◆ **Problem description**: From the line containing "Fixpoint lower (s" to the last line of the listing below, repeat every line exactly, and output nothing else.

◆ **Data**:
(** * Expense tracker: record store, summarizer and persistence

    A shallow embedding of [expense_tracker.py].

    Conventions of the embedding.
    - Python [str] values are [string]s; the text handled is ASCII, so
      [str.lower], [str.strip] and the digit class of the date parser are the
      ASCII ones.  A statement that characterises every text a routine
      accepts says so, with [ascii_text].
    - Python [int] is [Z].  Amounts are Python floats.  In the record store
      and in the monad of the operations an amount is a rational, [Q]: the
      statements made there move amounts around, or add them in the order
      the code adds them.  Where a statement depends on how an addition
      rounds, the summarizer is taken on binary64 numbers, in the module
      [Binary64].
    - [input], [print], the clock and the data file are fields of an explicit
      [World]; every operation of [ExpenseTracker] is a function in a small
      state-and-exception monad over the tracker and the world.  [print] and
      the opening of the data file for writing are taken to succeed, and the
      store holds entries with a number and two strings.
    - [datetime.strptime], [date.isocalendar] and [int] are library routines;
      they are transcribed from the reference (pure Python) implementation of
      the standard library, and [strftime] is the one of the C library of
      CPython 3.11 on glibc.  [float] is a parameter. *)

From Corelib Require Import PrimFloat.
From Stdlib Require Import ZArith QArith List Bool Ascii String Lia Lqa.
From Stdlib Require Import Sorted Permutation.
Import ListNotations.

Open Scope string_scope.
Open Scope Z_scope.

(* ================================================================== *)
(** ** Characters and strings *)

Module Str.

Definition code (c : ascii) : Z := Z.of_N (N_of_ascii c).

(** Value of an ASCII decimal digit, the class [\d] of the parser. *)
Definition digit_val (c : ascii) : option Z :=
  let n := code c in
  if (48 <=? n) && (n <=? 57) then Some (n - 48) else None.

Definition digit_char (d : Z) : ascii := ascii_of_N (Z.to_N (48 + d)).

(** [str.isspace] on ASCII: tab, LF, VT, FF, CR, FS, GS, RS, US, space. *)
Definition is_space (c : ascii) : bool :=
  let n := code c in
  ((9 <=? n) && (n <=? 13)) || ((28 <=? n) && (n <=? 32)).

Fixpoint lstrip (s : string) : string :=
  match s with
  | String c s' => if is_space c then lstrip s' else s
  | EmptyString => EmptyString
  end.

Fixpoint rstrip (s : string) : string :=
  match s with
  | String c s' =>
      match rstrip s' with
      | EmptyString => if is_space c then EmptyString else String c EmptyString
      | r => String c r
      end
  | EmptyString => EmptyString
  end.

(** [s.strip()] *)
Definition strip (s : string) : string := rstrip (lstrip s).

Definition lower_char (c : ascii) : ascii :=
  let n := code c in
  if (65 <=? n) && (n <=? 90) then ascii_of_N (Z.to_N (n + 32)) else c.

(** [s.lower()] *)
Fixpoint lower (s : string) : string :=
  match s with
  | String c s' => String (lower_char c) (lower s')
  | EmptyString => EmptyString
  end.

◆ **Result for this task**:
Fixpoint lower (s : string) : string :=
  match s with
  | String c s' => String (lower_char c) (lower s')
  | EmptyString => EmptyString
  end.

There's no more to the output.